Linear regressions investigating the effects of chronological age revealed a striking asymmetry. For NH children in Taiwan, regression coefficients were not all significant between 2 and 16 semitones/sec (Fig. 1) and never explained more than 13% of the variance. In contrast, for NH children in the US, the effect of age was stronger: regression coefficients were consistent between 2 and 16 semitones/sec and explained up to 28% of the variance. This asymmetry was paralleled in the CI groups: at 32 and 64 semitones/sec, regression coefficients were significant for children in the US in both tasks but only in the discrimination task for children in Taiwan.

Analysis of thresholds

Figure 3 shows performance (in % correct) for up- and down-sweeps in each population and each task, along with the corresponding psychometric parameters, d′ and beta. This illustrates more clearly how d′ improved with increasing sweep rates. In the discrimination task, performance started around 50% for shallow rates and increased monotonically as sweeps became steeper, with little bias with regard to the direction. This was not the case in the labelling task, in which performance differed from chance level at shallow rates. In the US more particularly, children were biased to respond “down” more often at shallow rates, and “up” more often at steep rates. This anomaly has been extensively discussed32 and reflects that some listeners (here children, but this also applies to adults) judge a given sweep by comparison with many sweeps presented earlier. When sweeps hit distinct F0 ranges depending on their rate (which has to occur for very steep sweeps), the percept of F0 height becomes difficult to ignore, and in this respect Taiwanese children (both NH and CI) seem more immune than American children (see general discussion). Note that this bias can cause non-monotonicity of the psychometric function, which the Weibull fit cannot follow. Nonetheless, when combining both directions, the d′ fits are in relatively good correspondence with the d′ data, such that the threshold derived for a given child was already a good representation of his/her sensitivity.

Figure 3
figure3

Psychometric functions expressed as percent correct for up- and down-sweeps and subsequently converted into d′ values, in the 1I-2AFC labelling task (top) and the 3I-2AFC discrimination task (bottom), as a function of the rate of F0-sweeps expressed in semitones per second. Symbols represent the weighted mean and error bars indicate one weighted standard error of the mean.
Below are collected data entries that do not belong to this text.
(* ===== verification/TestsExecution.v ===== *)
(** The unit tests of crate [execution] ([lib.rs], [nonce.rs] and [signer.rs]), on the
    definitions of files [Execution] and [Submit].

    The tests run on a concrete instance of the interface [Alloy]: addresses and words in
    hexadecimal and the ABI encoding of the two router calls.  The test that derives an
    address from a private key is left out, as the curve is [alloy]'s. *)

From S2P Require Import Prelude RustStr Types Config Decision Execution Submit Testing.
#[local] Open Scope Z_scope.
#[local] Open Scope test_scope.

(** ** The ABI of the router *)

Definition abi_word (n : Z) : list Z := reverse (to_le_bytes 32 n).
Definition abi_address (a : list Z) : list Z := replicate 12 0 ++ a.

(** [bytes]: the length and the data, padded to a multiple of 32. *)
Definition abi_bytes (data : list Z) : list Z :=
  abi_word (Z.of_nat (length data)) ++ data ++
  replicate (Z.to_nat ((- Z.of_nat (length data)) mod 32)) 0.

Definition abi_step (s : RouterRouteStep) : list Z :=
  abi_word (rr_venueKind s) ++ abi_address (rr_target s) ++ abi_address (rr_tokenIn s) ++
  abi_address (rr_tokenOut s) ++ abi_word (rr_fee s) ++ abi_word (rr_minAmountOut s) ++
  abi_word (7 * 32) ++ abi_bytes (rr_extraData s).

(** The offsets of the elements of a dynamic array, and the elements. *)
Fixpoint abi_offsets (offset : Z) (elements : list (list Z)) : list Z :=
  match elements with
  | [] => []
  | e :: elements => abi_word offset ++ abi_offsets (offset + Z.of_nat (length e)) elements
  end.
Definition abi_array (elements : list (list Z)) : list Z :=
  abi_word (Z.of_nat (length elements)) ++
  abi_offsets (32 * Z.of_nat (length elements)) elements ++ concat elements.

Definition abi_plan (p : RouterExecutionPlan) : list Z :=
  abi_word 32 ++ abi_address (rp_settlementToken p) ++ abi_word (rp_fundingAmount p) ++
  abi_word (rp_minRepayAmount p) ++ abi_word (rp_minSurplus p) ++ abi_word (rp_deadline p) ++
  abi_word (7 * 32) ++ rp_riskHash p ++ abi_array (abi_step <$> rp_steps p).

Definition hex_char (d : Z) : Z := if d <? 10 then 48 + d else 87 + d.
Definition hex_text (bytes : list Z) : string :=
  "0x" +:+ str_of (bytes ≫= λ b, [hex_char (b / 16); hex_char (b mod 16)]).

#[local] Instance alloy_abi : Alloy := {|
  address_from_str := hex_word 20;
  address_to_string := hex_text;
  bytes32_from_str := hex_word 32;
  encode_executePlan p := [0x2f; 0x95; 0xf9; 0x30] ++ abi_plan p;
  encode_executePlanWithFlashLoan p := [0xee; 0x4a; 0xd3; 0x70] ++ abi_plan p |}.

(** ** Fixtures *)

Definition request_with (notional : Amount) (hint : string) (pool_fee : option Z)
    (aux_address : option string) : ExecutionRequest :=
  {| rq_opportunity_id := "opp-1";
     rq_steps := [
       {| st_venue := None; st_protocol := Some Protocol.UniswapV3;
          st_target := "0x2222222222222222222222222222222222222222";
          st_token_in := "0x3333333333333333333333333333333333333333";
          st_token_out := "0x4444444444444444444444444444444444444444"; st_pool_fee := pool_fee;
          st_amount_in := Some notional; st_min_amount_out := 99; st_calldata_hint := Some hint;
          st_aux_address := aux_address |}];
     rq_min_repay := notional; rq_min_surplus := 1;
     rq_flashloan_asset := Some "0x5555555555555555555555555555555555555555"%string;
     rq_flashloan_amount := Some notional;
     rq_risk_hash := "0123456789abcdef0123456789abcdef0123456789abcdef0123456789abcdef" |}.
Definition request (notional : Amount) : ExecutionRequest :=
  request_with notional "v3_exact_input_single" (Some 500) None.

Definition simulation (gas_estimate : Z) : SimulationResult :=
  {| sim_opportunity_id := "opp-1"; sim_accepted := true; sim_expected_gross_profit := 10;
     sim_expected_net_profit := 5; sim_gas_estimate := gas_estimate; sim_gas_cost_wei := 3;
     sim_l1_data_fee := 2; sim_notes := [] |}.

Definition config_with (mode : ExecutionMode) (max_trade max_daily max_fee max_priority : option string)
    (use_flashloan : bool) : ExecutionConfig :=
  {| exec_mode := mode; exec_submit_timeout_secs := 30; exec_receipt_timeout_secs := 60;
     exec_router_address := Some "0x1111111111111111111111111111111111111111"%string;
     exec_canary_max_trade_wei := max_trade; exec_canary_max_daily_wei := max_daily;
     exec_gas_limit_multiplier_bps := 12000; exec_max_fee_per_gas_wei := max_fee;
     exec_max_priority_fee_per_gas_wei := max_priority; exec_plan_deadline_secs := 30;
     exec_use_flashloan := use_flashloan; exec_ethcall_preflight_required := true;
     exec_ethcall_timeout_secs := 5 |}.
Definition live_config : ExecutionConfig :=
  config_with Live None None (Some "50"%string) (Some "2"%string) true.
Definition canary_config (max_trade max_daily : Amount) : ExecutionConfig :=
  config_with Canary (Some (show_uint max_trade)) (Some (show_uint max_daily)) None None true.

Definition receipt (success : bool) (revert_reason : option string) : ExecutionReceipt :=
  {| rc_request_id := "opp-1"; rc_tx_hash := "0xtx"; rc_block_number := Some 42;
     rc_success := success; rc_gas_used := Some 210000; rc_effective_gas_price := Some 3;
     rc_l1_fee_paid := Some 100; rc_revert_reason := revert_reason |}.

(** The results a scripted transport hands out, front first. *)
Record ScriptedTransport := {
  submit_results : list (anyhow string);
  receipt_results : list (anyhow (option ExecutionReceipt)) }.

#[local] Instance scripted : ExecutionTransport ScriptedTransport := {|
  tr_submit t _ _ :=
    match submit_results t with
    | r :: rest => (Some r, {| submit_results := rest; receipt_results := receipt_results t |})
    | [] => (Some (bail "missing scripted submit result"), t)
    end;
  tr_await_receipt t _ _ _ :=
    match receipt_results t with
    | r :: rest => (r, {| submit_results := submit_results t; receipt_results := rest |})
    | [] => (bail "missing scripted receipt result", t)
    end;
  tr_simulate t _ _ := (Some default_simulate, t) |}.

(** The clock of the test machine. *)
Definition test_clock : anyhow Z := Ok 1700000000.

(** ** Preparation *)

Definition prepares_live_execution_with_padded_gas_limit : bool :=
  unwrap (prepare_execution live_config (request 100) (simulation 200000) 0) (λ prepared,
  pe_should_submit prepared && (at_execution_mode (pe_attempt prepared) == "live"%string) &&
  (at_gas_limit (pe_attempt prepared) == Some 240000) &&
  (at_max_fee_per_gas (pe_attempt prepared) == Some 50) &&
  (at_max_priority_fee_per_gas (pe_attempt prepared) == Some 2) &&
  is_none (at_blocked_reason (pe_attempt prepared))).

Definition blocks_canary_execution_above_trade_limit : bool :=
  unwrap (prepare_execution (canary_config 100 1000) (request 101) (simulation 180000) 0) (λ prepared,
  negb (pe_should_submit prepared) && negb (at_submission_allowed (pe_attempt prepared)) &&
  (at_blocked_reason (pe_attempt prepared) ==
     Some "request exceeds canary per-trade notional limit"%string)).

Definition blocks_canary_execution_above_daily_limit : bool :=
  unwrap (prepare_execution (canary_config 100 1000) (request 100) (simulation 180000) 950) (λ prepared,
  negb (pe_should_submit prepared) &&
  (at_blocked_reason (pe_attempt prepared) == Some "request exceeds canary daily notional limit"%string)).

(** ** Life cycle *)

(** [prepare_execution] and [mark_submitted] before the rest of a test. *)
Definition with_submitted (k : ExecutionAttempt → bool) : bool :=
  unwrap (prepare_execution live_config (request 100) (simulation 200000) 0) (λ prepared,
  unwrap (mark_submitted (pe_attempt prepared) "0xtx") k).

Definition submitted_attempt_requires_allowed_built_attempt : bool :=
  with_submitted (λ submitted,
  (at_status submitted == ExecutionStatus.Submitted) && (at_tx_hash submitted == Some "0xtx"%string)).

Definition finalizes_successful_receipt_into_profit_realized : bool :=
  with_submitted (λ submitted,
  unwrap (finalize_from_receipt submitted (receipt true None) (Some 50) 1) (λ finalized,
  (at_status (fe_attempt finalized) == ExecutionStatus.ProfitRealized) &&
  (oc_total_fee_paid (fe_outcome finalized) == Some 630100) &&
  is_none (oc_reason (fe_outcome finalized)))).

Definition finalizes_reverted_receipt_with_reason : bool :=
  with_submitted (λ submitted,
  unwrap (finalize_from_receipt submitted (receipt false (Some "slippage"%string)) None 1) (λ finalized,
  (at_status (fe_attempt finalized) == ExecutionStatus.Reverted) &&
  (oc_reason (fe_outcome finalized) == Some "slippage"%string))).

Definition marks_submitted_attempt_as_dropped : bool :=
  with_submitted (λ submitted,
  unwrap (mark_dropped submitted "timeout waiting for receipt") (λ dropped,
  (at_status (fe_attempt dropped) == ExecutionStatus.Dropped) &&
  (oc_reason (fe_outcome dropped) == Some "timeout waiting for receipt"%string))).

(** ** Calldata *)

Definition has_calldata (payload : SubmissionPayload) : bool :=
  negb (sp_calldata payload == []).

Definition builds_submission_payload_for_supported_v3_single_route : bool :=
  unwrap (build_submission_payload test_clock live_config (request 100)) (λ payload,
  (sp_router_address payload == "0x1111111111111111111111111111111111111111"%string) &&
  (sp_value payload == 0) && has_calldata payload).

Definition builds_submission_payload_for_v2_route : bool :=
  unwrap (build_submission_payload test_clock live_config (request_with 100 "v2_exact_input" None None))
  (λ payload, (sp_value payload == 0) && has_calldata payload).

Definition builds_submission_payload_for_aerodrome_route : bool :=
  unwrap (build_submission_payload test_clock live_config
            (request_with 100 "aerodrome_v2_volatile" None
               (Some "0x420dd381b31aef6683db6b902084cb0ffece40da"%string)))
  has_calldata.

Definition rejects_aerodrome_route_without_aux_address : bool :=
  unwrap_err (build_submission_payload test_clock live_config
                (request_with 100 "aerodrome_v2_volatile" None None))
  (λ error, unwrap_some (head error) (str_contains "aux_address")).

Definition build_payload_uses_self_funded_selector_when_flashloan_disabled : bool :=
  unwrap (build_submission_payload test_clock
            (config_with Live None None (Some "50"%string) (Some "2"%string) false) (request 100))
  (λ payload, Z.of_nat (length (sp_calldata payload)) mod 32 == 4).

(** ** Runs against a transport *)

Definition scripted_run (submits : list (anyhow string))
    (receipts : list (anyhow (option ExecutionReceipt))) (config : ExecutionConfig) (notional : Amount) :
    anyhow ExecutionRunResult :=
  (execute_with_transport {| submit_results := submits; receipt_results := receipts |} test_clock config
     (request notional) (simulation 180000) 0).1.

Definition execution_runner_blocks_when_submission_is_not_allowed : bool :=
  unwrap (scripted_run [] [] (canary_config 100 1000) 101) (λ result,
  match result with
  | Blocked attempt => (at_status attempt == ExecutionStatus.Built) && negb (at_submission_allowed attempt)
  | _ => false
  end).

Definition execution_runner_finalizes_after_receipt : bool :=
  unwrap (scripted_run [Ok "0xtx"%string] [Ok (Some (receipt true None))] live_config 100) (λ result,
  match result with
  | Finalized finalized =>
      (at_status (fe_attempt finalized) == ExecutionStatus.Included) &&
      (oc_reason (fe_outcome finalized) ==
         Some "transaction included but realized surplus is not yet known"%string)
  | _ => false
  end).

Definition execution_runner_marks_dropped_when_receipt_times_out : bool :=
  unwrap (scripted_run [Ok "0xtx"%string] [Ok None] live_config 100) (λ result,
  match result with
  | Finalized finalized =>
      (at_status (fe_attempt finalized) == ExecutionStatus.Dropped) &&
      (oc_reason (fe_outcome finalized) == Some "timed out while waiting for execution receipt"%string)
  | _ => false
  end).

Definition default_simulate_returns_skipped_for_transports_without_override : bool :=
  let transport := {| submit_results := []; receipt_results := [] |} in
  let payload := {| sp_router_address := "0x1111111111111111111111111111111111111111";
                    sp_calldata := [1; 2]; sp_value := 0 |} in
  let attempt :=
    {| at_request_id := "opp-1"; at_tx_hash := None; at_status := ExecutionStatus.Built;
       at_execution_mode := "shadow"; at_submission_allowed := false; at_blocked_reason := None;
       at_requested_notional := 0; at_gas_limit := Some 180000; at_max_fee_per_gas := None;
       at_max_priority_fee_per_gas := None |} in
  match (tr_simulate transport payload attempt).1 with
  | Some r => unwrap r (λ outcome,
      match outcome with Skipped _ => negb (is_passed outcome) | _ => false end)
  | None => false
  end.

(** The tests of [execution/src/lib.rs] pass. *)
Example execution_tests_pass : all_pass
  [prepares_live_execution_with_padded_gas_limit; blocks_canary_execution_above_trade_limit;
   blocks_canary_execution_above_daily_limit; submitted_attempt_requires_allowed_built_attempt;
   finalizes_successful_receipt_into_profit_realized; finalizes_reverted_receipt_with_reason;
   marks_submitted_attempt_as_dropped; builds_submission_payload_for_supported_v3_single_route;
   builds_submission_payload_for_v2_route; builds_submission_payload_for_aerodrome_route;
   rejects_aerodrome_route_without_aux_address;
   build_payload_uses_self_funded_selector_when_flashloan_disabled;
   execution_runner_blocks_when_submission_is_not_allowed; execution_runner_finalizes_after_receipt;
   execution_runner_marks_dropped_when_receipt_times_out;
   default_simulate_returns_skipped_for_transports_without_override].
Proof. by vm_compute. Qed.

(** ** Nonces and signers *)

Definition next_fails_until_initialised : bool :=
  unwrap_err (nonce_next nonce_new).1 (λ error,
  unwrap_some (head error) (str_contains "not been initialised")).

Definition release_rewinds_only_when_state_matches : bool :=
  let '(reserved, state) := nonce_next {| ns_next := 7; ns_initialised := true |} in
  unwrap reserved (λ reserved, (reserved == 7) &&
  unwrap (nonce_next (nonce_release 7 state)).1 (λ reserved_again, reserved_again == 7)).

Definition cfg (private_key : option string) : SignerConfig :=
  {| sgn_private_key := private_key; sgn_keystore_path := None; sgn_keystore_password := None;
     sgn_aws_kms_key_id := None |}.

(** A signer is its key and chain. *)
Definition load_test_signer (config : SignerConfig) : anyhow (list Z * Z) :=
  load_signer (λ key, Ok (key, 0)) (λ _ _, bail "no keystore") (λ s chain_id, (s.1, chain_id)) config 8453.

Definition rejects_short_private_key : bool :=
  unwrap_err (load_test_signer (cfg (Some "0xabc"%string))) (λ error,
  existsb (str_contains "64 hex") error).

Definition errors_when_no_source_provided : bool :=
  unwrap_err (load_test_signer (cfg None)) (λ error,
  unwrap_some (head error) (str_contains "no signer source")).

(** The tests of [execution/src/nonce.rs] and [signer.rs] pass. *)
Example nonce_signer_tests_pass : all_pass
  [next_fails_until_initialised; release_rewinds_only_when_state_matches; rejects_short_private_key;
   errors_when_no_source_provided].
Proof. by vm_compute. Qed.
Note that the size of symbols relates to the weights on each condition reflecting the number of trials collected across all subjects. Lines and surfaces are the Weibull fits with one standard error.

Figures 4 and 5 show the thresholds, i.e. the values of sweep rate that would be required for each child to reach a common level of discriminability namely d′ of 0.77. Note that there were some children who did not obtain 80% performance during practice and there were children who passed the criterion but provided data which were very close to chance such that a threshold was not measurable at d′ = 0.77. All these subjects are shown here as “chance” on the top-end of each panel. It is clear that many children with CIs (of both language backgrounds) could not do these tests. Even with extremely steep sweeps of 128 semitones/sec (corresponding to a change of 3.2 octaves within 300 ms), many of them, especially the younger children, could not tell whether the pitch was rising or falling, and discriminate between the two. This speaks to the considerable limitations in complex pitch coding currently offered by envelope-based devices. Among all participants who provided a measurable threshold, the statistical results (reported in Table 4) revealed consistent findings in both tasks: a main effect of language background, a main effect of hearing status, and an interaction. Delving further into the interaction, NH Taiwanese outperformed NH Americans in both tasks, and Taiwanese users of CI outperformed American users of CI in the labelling task only. In other words, this is qualitatively the same pattern that emerged from the first analysis.

Figure 4
figure4

Individual thresholds across children and means on the right-hand side with one standard error, for the labelling task. Here, a better sensitivity is reflected by a lower threshold. Children who could not perform at this level of d′ are reported as chance on the top-end of each panel.

Figure 5
figure5

Same as Fig. 4 for the discrimination task.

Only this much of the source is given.